» **What to produce**: The string "rewrite" appears in some lines of the entries that follow; copy each such line.
+++ Material provided
(** X5. Without a session that names an account, a request to a route
    behind [@login_required] does not run the view: it is answered with the
    redirect to the login page and flask-login's message, and the tables,
    the session and the log of HTTP requests stay as they are. *)
Theorem anonymous_is_redirected w route request st :
  current_user st = None →
  protected route = true →
  allows route (method request) = true →
  dispatch w route request st
  = (Ok (Redirect "login"),
     mkState (db st) (session st) (flashes st ++ ["Please log in to access this page."])
             (http_log st)).
Proof.
  intros Hanon Hprotected Hallowed. unfold dispatch. rewrite Hallowed.
  destruct route; try discriminate; by apply anonymous_view.
Qed.

(** X6. A request without a logged-in account never changes the posts or
    the comments, whatever its route, method and form. *)
Theorem anonymous_changes_no_content w route request st :
  current_user st = None →
  posts (db (dispatch w route request st).2) = posts (db st)
  ∧ comments (db (dispatch w route request st).2) = comments (db st).
Proof.
  intros Hanon. unfold dispatch. destruct (allows route (method request)); [|done].
  destruct route; try (by rewrite anonymous_view).
  - split; [apply keeps_register | apply register_keeps_comments].
  - by rewrite login_keeps_db.
Qed.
++++++
» **Your solution**:
  intros Hanon Hprotected Hallowed. unfold dispatch. rewrite Hallowed.
  destruct route; try (by rewrite anonymous_view).
  - by rewrite login_keeps_db.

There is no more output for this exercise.